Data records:
(* ===== verification/Logs.v ===== *)
(** * Listings, retention and the request log

    cmd/server/report.go, connections.go, proxy.go and observability.go: the
    read-only listings of the dashboard with their limits, the retention loops,
    and the middleware that writes one line per request ([logRequests], with
    [safeHeaders] and [statusRecorder]); cmd/server/listener.go: whose PROXY
    protocol header is believed ([proxyHeaderPolicy]).

    A listing answers with the rows of the store in their order; the JSON records
    have the fields of the rows, but for flows, which get three more. *)
From S2P Require Import Prelude GoText TimeText NetAddr NetFacts HostPort Codec Schema Telemetry ClientIP PeerEntries Handlers Signal.
From Stdlib Require Import Ascii.

(** ** Listings *)

(** The query parameter [limit]: [None] is a refusal. *)
Definition list_limit (def max : Z) (q : string) : option Z :=
  if decide (q = "") then Some def
  else match ParseInt q with
       | Some n => if (n <? 1) || (max <? n) then None else Some n
       | None => None
       end.
Definition list_with {A} (def max : Z) (q : string) (rows : nat → result (list A)) : reply (list A) :=
  match list_limit def max q with
  | None => Status 400 ("limit must be 1-" +:+ Itoa max)
  | Some n => match rows (Z.to_nat n) with Ok l => Good l | Err _ => Status 500 "internal error" end
  end.
Definition handleListConnectionEvents (q : string) (w : World) : reply (list ConnectionEventRow) :=
  list_with 200 2000 q (λ n, Ok (ListConnectionEvents n (w_db w))).
Definition handleListProxyEvents (q : string) (w : World) : reply (list ProxyEventRow) :=
  list_with 200 2000 q (λ n, Ok (ListProxyEvents n (w_db w))).
Definition handleListAudit (q : string) (w : World) : reply (list AuditRow) :=
  list_with 200 2000 q (λ n, Ok (ListAuditLog n (w_db w))).
Definition handleListAccessLog {L} (zero : L) (q : string) (sink : accessLogSink L) : reply (list L) :=
  list_with 200 2000 q (λ n, Ok (accessLog_list zero (Z.of_nat n) sink)).
Definition handleListLinkStats (w : World) : reply (list LinkStat) :=
  match ListLinkStats (w_db w) with Ok l => Good l | Err _ => Status 500 "internal error" end.

Definition protocolName (p : Z) : string :=
  if p =? 1 then "icmp" else if p =? 6 then "tcp" else if p =? 17 then "udp" else if p =? 58 then "icmpv6" else Itoa p.
(** Direction, ingress and egress port. *)
Definition flowDirection (peerIP peerIP6 srcIP : string) (srcPort : Z) (dstIP : string) (dstPort : Z) : string * Z * Z :=
  let is_peer ip := bool_decide (ip = peerIP) || bool_decide (peerIP6 ≠ "") && bool_decide (ip = peerIP6) in
  if is_peer srcIP then ("egress", srcPort, dstPort)
  else if is_peer dstIP then ("ingress", dstPort, srcPort)
  else ("transit", dstPort, srcPort).
Record flowJSON : Type := mkFlowJSON {
  fj_Row : FlowRow; fj_ProtocolName : string; fj_Direction : string; fj_IngressPort : Z; fj_EgressPort : Z
}.
Definition flow_json (f : FlowRow) : flowJSON :=
  let r := fw_Flow f in
  let '(dir, ingress, egress) :=
    flowDirection (fw_PeerIP f) (fw_PeerIP6 f) (f_src_ip r) (f_src_port r) (f_dst_ip r) (f_dst_port r) in
  mkFlowJSON f (protocolName (f_protocol r)) dir ingress egress.
Definition handleListFlows (q : string) (w : World) : reply (list flowJSON) :=
  list_with 100 1000 q (λ n, Ok (flow_json <$> RecentFlows n (w_db w))).

(** ** Retention: one pass of each loop *)
Definition prune_flows_pass (now retention : Z) (db : DB) : DB := (run_tx (PruneFlows now retention) db).2.
Definition prune_audit_pass (now retention : Z) (db : DB) : DB :=
  (run_tx (PruneProxyEvents now retention)
     (run_tx (PruneConnectionEvents now retention) (run_tx (PruneAuditLog now retention) db).2).2).2.

(** ** The request log *)

(** [http.CanonicalHeaderKey]: a key that is no token stays as it is. *)
Definition token_char (c : ascii) : bool :=
  let b := byte_of c in
  ((48 <=? b) && (b <=? 57)) || ((65 <=? b) && (b <=? 90)) || ((97 <=? b) && (b <=? 122))
  || bool_decide (c ∈ ["!"; "#"; "$"; "%"; "&"; "'"; "*"; "+"; "-"; "."; "^"; "_"; "`"; "|"; "~"]%char).
Definition upper1 (c : ascii) : ascii := let b := byte_of c in if (97 <=? b) && (b <=? 122) then chr (b - 32) else c.
Fixpoint canonical (upper : bool) (l : list ascii) : list ascii :=
  match l with
  | [] => []
  | c :: l => (if upper then upper1 c else lower1 c) :: canonical (bool_decide (c = "-"%char)) l
  end.
Definition CanonicalHeaderKey (k : string) : string :=
  if forallb token_char (chars k) then text (canonical true (chars k)) else k.

Definition secret_header (k : string) : bool :=
  bool_decide (CanonicalHeaderKey k ∈ ["Authorization"; "Cookie"; "Sec-Websocket-Key"]).
Definition safeHeaders (h : gmap string (list string)) : gmap string string :=
  map_imap (λ k v, Some (if secret_header k then "[redacted]" else Join v ",")) h.

(** What a handler does with the response writer, in order. *)
Inductive write_event : Type :=
| WriteHeader (code : Z)
| Write (n : Z)
| Hijack (supported : bool).
Record statusRecorder : Type := mkRecorder { sr_status : Z; sr_bytes : Z }.
Definition record_write (s : statusRecorder) (e : write_event) : statusRecorder :=
  match e with
  | WriteHeader code => mkRecorder code (sr_bytes s)
  | Write n => mkRecorder (if sr_status s =? 0 then 200 else sr_status s) (sr_bytes s + n)
  | Hijack ok => if ok : bool then mkRecorder (if sr_status s =? 0 then 101 else sr_status s) (sr_bytes s) else s
  end.

(** A request with all its headers; the handlers see [request_of] it. *)
Record HttpRequest : Type := mkHttp {
  hq_RemoteAddr : string; hq_Method : string; hq_Path : string; hq_Header : gmap string (list string)
}.
Definition header (q : HttpRequest) (k : string) : list string := default [] (hq_Header q !! k).
Definition request_of (q : HttpRequest) : Request :=
  mkRequest (hq_RemoteAddr q) (header q "X-Forwarded-For") (header_get (header q "User-Agent"))
    (header_get (header q "Authorization")) (hq_Method q) (hq_Path q).
Record accessLogLine : Type := mkLine {
  ln_Time : string; ln_Event : string; ln_Method : string; ln_Path : string; ln_Status : Z; ln_DurationMS : Z;
  ln_RemoteIP : string; ln_ForwardedFor : string; ln_OverlayIP : string; ln_PeerID : Z; ln_UserAgent : string;
  ln_Headers : gmap string string
}.
(** The line of a request that took from [start] to [stop]; [next] is the wrapped
    handler: what it wrote and the peer it attached to the request.  [rfc3339]
    prints the start. *)
Definition logRequests (rfc3339 : Z → string) (trust : ProxyTrust) (start stop : Z)
    (next : HttpRequest → list write_event * caller) (q : HttpRequest) (sink : accessLogSink accessLogLine)
  : option accessLogLine * accessLogSink accessLogLine :=
  let '(writes, who) := next q in
  let rec := foldl record_write (mkRecorder 0 0) writes in
  let status := if sr_status rec =? 0 then 200 else sr_status rec in
  let r := request_of q in
  accessLog_write
    (mkLine (rfc3339 start) "http_request" (hq_Method q) (hq_Path q) status (Z.quot (stop - start) Millisecond)
       (clientIP trust r) (header_get (hr_ForwardedFor r)) (from_option snd "" who) (from_option fst 0 who)
       (hr_UserAgent r) (safeHeaders (hq_Header q))) sink.

(** ** Listeners *)
Definition proxyHeaderPolicy (trusted : list Prefix) (upstream : string) : bool :=
  match SplitHostPort upstream with
  | None => false
  | Some (host, _) =>
      match ParseAddr host with
      | None => false
      | Some addr => existsb (λ p, Contains p (Unmap addr)) trusted
      end
  end.

(** ** Facts *)

(** A listing never has more rows than were asked for, nor more than its maximum. *)
Lemma list_limit_bounds def max q n : 1 ≤ def ≤ max → list_limit def max q = Some n → 1 ≤ n ≤ max.
Proof.
  intros Hd. unfold list_limit. case_decide; [by intros [= <-]|]. destruct (ParseInt q) as [m|]; [|done].
  destruct (Z.ltb_spec m 1), (Z.ltb_spec max m); cbn [orb]; try done. intros [= <-]. lia.
Qed.
Lemma listing_bounded {A} def max q rows (l : list A) :
  1 ≤ def ≤ max → (∀ n l, rows n = Ok l → (length l ≤ n)%nat) → list_with def max q rows = Good l →
  Z.of_nat (length l) ≤ max.
Proof.
  intros Hd Hr. unfold list_with. destruct (list_limit def max q) as [n|] eqn:En; [|done].
  apply list_limit_bounds in En; [|done]. destruct (rows (Z.to_nat n)) as [l'|] eqn:E; [|done].
  intros [= ->]. apply Hr in E. lia.
Qed.

(** A pass of the retention loop removes exactly the expired rows. *)
Lemma prune_audit_exact now retention db :
  let db' := prune_audit_pass now retention db in
  let live t := str_lt t (cutoff now retention) = false in
  (∀ a, a ∈ audit_log db' ↔ a ∈ audit_log db ∧ live (a_at a))
  ∧ (∀ e, e ∈ connection_events db' ↔ e ∈ connection_events db ∧ live (ce_at e))
  ∧ (∀ e, e ∈ proxy_events db' ↔ e ∈ proxy_events db ∧ live (pe_at e))
  ∧ peers db' = peers db ∧ flows db' = flows db.
Proof.
  cbv zeta. unfold prune_audit_pass, PruneProxyEvents, PruneConnectionEvents, PruneAuditLog, run_tx. cbn [snd].
  destruct db. cbn. unfold delete_where. split_and!; try done; intros x; rewrite list_elem_of_filter.
  all: destruct (str_lt _ _); cbn; naive_solver.
Qed.

(** The headers that carry credentials, in whatever case their names are written. *)
Definition credential_name (k : string) : Prop :=
  lower1 <$> chars k ∈ [chars "authorization"; chars "cookie"; chars "sec-websocket-key"].
#[export] Instance credential_name_dec k : Decision (credential_name k).
Proof. unfold credential_name. apply _. Defined.

Lemma fold_case c :
  lower1 (lower1 c) = lower1 c ∧ upper1 (lower1 c) = upper1 c ∧ lower1 (upper1 c) = lower1 c
  ∧ token_char (lower1 c) = token_char c ∧ bool_decide (lower1 c = "-"%char) = bool_decide (c = "-"%char).
Proof. destruct c as [[] [] [] [] [] [] [] []]; vm_compute; split_and!; reflexivity. Qed.
Lemma canonical_lower u l : canonical u (lower1 <$> l) = canonical u l.
Proof.
  revert u. induction l as [|c l IH]; intros u; [done|]. destruct (fold_case c) as (H1 & H2 & _ & _ & H5).
  rewrite fmap_cons. cbn [canonical]. rewrite IH, H1, H2, H5. done.
Qed.
Lemma lower_canonical u l : lower1 <$> canonical u l = lower1 <$> l.
Proof.
  revert u. induction l as [|c l IH]; intros u; [done|]. destruct (fold_case c) as (H1 & _ & H3 & _).
  cbn [canonical]. rewrite !fmap_cons, IH. destruct u; by rewrite ?H1, ?H3.
Qed.
Lemma tokens_lower l : forallb token_char (lower1 <$> l) = forallb token_char l.
Proof.
  induction l as [|c l IH]; [done|]. destruct (fold_case c) as (_ & _ & _ & H4 & _).
  rewrite fmap_cons. cbn [forallb]. by rewrite IH, H4.
Qed.
(** What the code recognises after canonicalisation are exactly these names. *)
Lemma secret_credential k : secret_header k = bool_decide (credential_name k).
Proof.
  unfold secret_header. apply bool_decide_ext. unfold CanonicalHeaderKey, credential_name.
  rewrite <- (tokens_lower (chars k)), <- (canonical_lower true (chars k)). split.
  - destruct (forallb token_char _) eqn:Et.
    + intros H. rewrite <- (lower_canonical true). rewrite canonical_lower in *.
      rewrite !elem_of_cons in H. destruct H as [H|[H|[H|H]]]; [| | |by apply elem_of_nil in H];
        apply (f_equal chars) in H; rewrite chars_text in H; rewrite H; [left|right; left|right; right; left].
    + intros H. rewrite !elem_of_cons in H. destruct H as [-> |[-> |[-> |H]]]; [done..|by apply elem_of_nil in H].
  - intros H. rewrite !elem_of_cons in H. destruct H as [-> |[-> |[-> |H]]]; [left|right; left|right; right; left|by apply elem_of_nil in H].
Qed.

(** Two requests that differ at most in the values of such headers. *)
Definition same_but_credentials (q q' : HttpRequest) : Prop :=
  hq_RemoteAddr q = hq_RemoteAddr q' ∧ hq_Method q = hq_Method q' ∧ hq_Path q = hq_Path q'
  ∧ ∀ k, if decide (credential_name k) then is_Some (hq_Header q !! k) ↔ is_Some (hq_Header q' !! k)
         else hq_Header q !! k = hq_Header q' !! k.

Lemma safeHeaders_lookup h k :
  safeHeaders h !! k = (λ v, if decide (credential_name k) then "[redacted]" else Join v ",") <$> h !! k.
Proof.
  unfold safeHeaders. rewrite map_lookup_imap, secret_credential. destruct (h !! k); [|done]. cbn. f_equal.
  by case_bool_decide; case_decide.
Qed.
Lemma safeHeaders_same q q' : same_but_credentials q q' → safeHeaders (hq_Header q) = safeHeaders (hq_Header q').
Proof.
  intros (_ & _ & _ & H). apply map_eq. intros k. rewrite !safeHeaders_lookup. specialize (H k).
  case_decide; [|by rewrite H]. destruct (hq_Header q !! k), (hq_Header q' !! k); try done; exfalso.
  - destruct H as [H _]. by destruct (H ltac:(by eexists)).
  - destruct H as [_ H]. by destruct (H ltac:(by eexists)).
Qed.

(** C28: the request log keeps no credentials.  Of two requests that differ only
    in the values of the Authorization, Cookie and Sec-WebSocket-Key headers,
    however these names are written, the line of one and what the log holds
    afterwards is what they would be for the other if the handler did the same:
    the values enter only through what the handler wrote (the status) and the
    peer it identified (its number and overlay address).  In the logged headers
    their values are replaced; every other header is kept as it came. *)
Theorem request_log_redacted rfc3339 trust start stop next q q' sink :
  same_but_credentials q q' →
  logRequests rfc3339 trust start stop next q sink = logRequests rfc3339 trust start stop (λ _, next q) q' sink
  ∧ (∀ k v, hq_Header q !! k = Some v →
     safeHeaders (hq_Header q) !! k = Some (if decide (credential_name k) then "[redacted]" else Join v ",")).
Proof.
  intros Hq. split.
  - unfold logRequests. destruct (next q) as [writes who]. rewrite (safeHeaders_same q q' Hq).
    destruct Hq as (Hr & Hm & Hp & Hh).
    assert (∀ k, bool_decide (credential_name k) = false → header q k = header q' k) as Hk.
    { intros k E%bool_decide_eq_false. specialize (Hh k). rewrite decide_False in Hh by done. unfold header. by rewrite Hh. }
    assert (clientIP trust (request_of q) = clientIP trust (request_of q')) as Hip.
    { unfold clientIP, request_of. cbn [hr_RemoteAddr hr_ForwardedFor]. by rewrite Hr, Hk by reflexivity. }
    rewrite Hip. unfold request_of. cbn [hr_ForwardedFor hr_UserAgent]. rewrite Hm, Hp, !Hk by reflexivity. done.
  - intros k v Hv. by rewrite safeHeaders_lookup, Hv.
Qed.

Definition ex_http (token : string) : HttpRequest :=
  mkHttp "192.0.2.1:5000" "POST" "/report"
    {["Authorization" := ["Bearer " +:+ token]; "User-Agent" := ["wgmesh-agent"]]}.
Definition ex_next (q : HttpRequest) : list write_event * caller := ([WriteHeader 401], None).
Definition ex_log (q : HttpRequest) : option accessLogLine * accessLogSink accessLogLine :=
  logRequests (λ _, "") (mkProxyTrust false []) 0 0 ex_next q
    (newAccessLogSink (mkLine "" "" "" "" 0 0 "" "" "" 0 "" ∅) accessLogMemory 10).
Lemma request_log_redacted_witness : ex_log (ex_http "one") = ex_log (ex_http "two").
Proof.
  apply (request_log_redacted (λ _, "") (mkProxyTrust false []) 0 0 ex_next (ex_http "one") (ex_http "two")).
  split_and!; [reflexivity..|]. intros k. destruct (decide (k = "Authorization")) as [->|Hne]; [done|].
  assert (hq_Header (ex_http "one") !! k = hq_Header (ex_http "two") !! k) as E.
  { cbn [hq_Header ex_http]. by rewrite !lookup_insert_ne by done. }
  rewrite E. by destruct (decide (credential_name k)).
Defined.

(** The PROXY header is believed from the same addresses as X-Forwarded-For. *)
Lemma proxy_header_same_rule trusted upstream host port :
  SplitHostPort upstream = Some (host, port) →
  proxyHeaderPolicy trusted upstream = trustsXFFFrom (mkProxyTrust false trusted) host.
Proof.
  intros E. unfold proxyHeaderPolicy, trustsXFFFrom. rewrite E. cbn [trustProxy trustedProxies].
  destruct trusted; [by destruct (ParseAddr host)|done].
Qed.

### TASK INSTRUCTIONS
Using the entries above, repeat only the lines from the one containing "Definition prune_flows_pass (now" through the one containing "(** ** The request log *)", end lines included.

### SOLUTION TO THE PROBLEM
Definition prune_flows_pass (now retention : Z) (db : DB) : DB := (run_tx (PruneFlows now retention) db).2.
Definition prune_audit_pass (now retention : Z) (db : DB) : DB :=
  (run_tx (PruneProxyEvents now retention)
     (run_tx (PruneConnectionEvents now retention) (run_tx (PruneAuditLog now retention) db).2).2).2.

(** ** The request log *)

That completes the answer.